Task details:
Locate the line that contains "(** A number", then copy it and all later lines of the data below exactly, through the last one.

Information given:

(** The number of a decimal text. *)
Fixpoint decimal_value (acc : N) (d : Decimal.uint) : N :=
  match d with
  | Decimal.Nil => acc
  | Decimal.D0 d => decimal_value (10 * acc) d | Decimal.D1 d => decimal_value (10 * acc + 1) d
  | Decimal.D2 d => decimal_value (10 * acc + 2) d | Decimal.D3 d => decimal_value (10 * acc + 3) d
  | Decimal.D4 d => decimal_value (10 * acc + 4) d | Decimal.D5 d => decimal_value (10 * acc + 5) d
  | Decimal.D6 d => decimal_value (10 * acc + 6) d | Decimal.D7 d => decimal_value (10 * acc + 7) d
  | Decimal.D8 d => decimal_value (10 * acc + 8) d | Decimal.D9 d => decimal_value (10 * acc + 9) d
  end.
Lemma parse_decimal d acc : parse_digits acc (lit (NilEmpty.string_of_uint d)) = Some (decimal_value acc d).
Proof.
  revert acc. induction d as [|d IH|d IH|d IH|d IH|d IH|d IH|d IH|d IH|d IH|d IH]; intros acc; [done|..];
    cbn [decimal_value]; rewrite <- IH; [by rewrite <- (N.add_0_r (10 * acc))|reflexivity..].
Qed.
Lemma decimal_value_pos d p : decimal_value (N.pos p) d = N.pos (Pos.of_uint_acc d p).
Proof.
  revert p. induction d as [|d IH|d IH|d IH|d IH|d IH|d IH|d IH|d IH|d IH|d IH]; intros p; [done|..];
    cbn [decimal_value Pos.of_uint_acc]; rewrite <- IH; f_equal; lia.
Qed.
Lemma decimal_value_of d : decimal_value 0 d = N.of_uint d.
Proof.
  induction d as [|d IH|d IH|d IH|d IH|d IH|d IH|d IH|d IH|d IH|d IH]; [done|exact IH|..]; apply decimal_value_pos.
Qed.
Lemma string_of_uint_cons d : d ≠ Decimal.Nil → ∃ c s, lit (NilEmpty.string_of_uint d) = c :: s ∧ (48 <= c <= 57)%N.
Proof. destruct d; [done|..]; intros _; eexists _, _; (split; [reflexivity|vm_compute; split; discriminate]). Qed.
(** A number that is in range is parsed from its decimal text. *)
Lemma parse_uint_fmt max n : (n <= max)%N → parse_uint max (fmt_N n) = Some n.
Proof.
  intros Hn. unfold parse_uint, fmt_N.
  assert (N.to_uint n ≠ Decimal.Nil) as Hne.
  { intros E. destruct n as [|p]; [done|]. by apply (DecimalPos.Unsigned.to_uint_nonnil p). }
  destruct (string_of_uint_cons _ Hne) as (c & s & Hcs & Hc). pose proof (parse_decimal (N.to_uint n) 0) as Hp.
  rewrite Hcs in Hp |- *. rewrite (proj2 (N.eqb_neq c _)) by (vm_compute; lia).
  rewrite Hp, decimal_value_of, DecimalN.Unsigned.of_to. by rewrite (proj2 (N.leb_le n max)).
Qed.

Your solution:
(** A number that is in range is parsed from its decimal text. *)
Lemma parse_uint_fmt max n : (n <= max)%N → parse_uint max (fmt_N n) = Some n.
Proof.
  intros Hn. unfold parse_uint, fmt_N.
  assert (N.to_uint n ≠ Decimal.Nil) as Hne.
  { intros E. destruct n as [|p]; [done|]. by apply (DecimalPos.Unsigned.to_uint_nonnil p). }
  destruct (string_of_uint_cons _ Hne) as (c & s & Hcs & Hc). pose proof (parse_decimal (N.to_uint n) 0) as Hp.
  rewrite Hcs in Hp |- *. rewrite (proj2 (N.eqb_neq c _)) by (vm_compute; lia).
  rewrite Hp, decimal_value_of, DecimalN.Unsigned.of_to. by rewrite (proj2 (N.leb_le n max)).
Qed.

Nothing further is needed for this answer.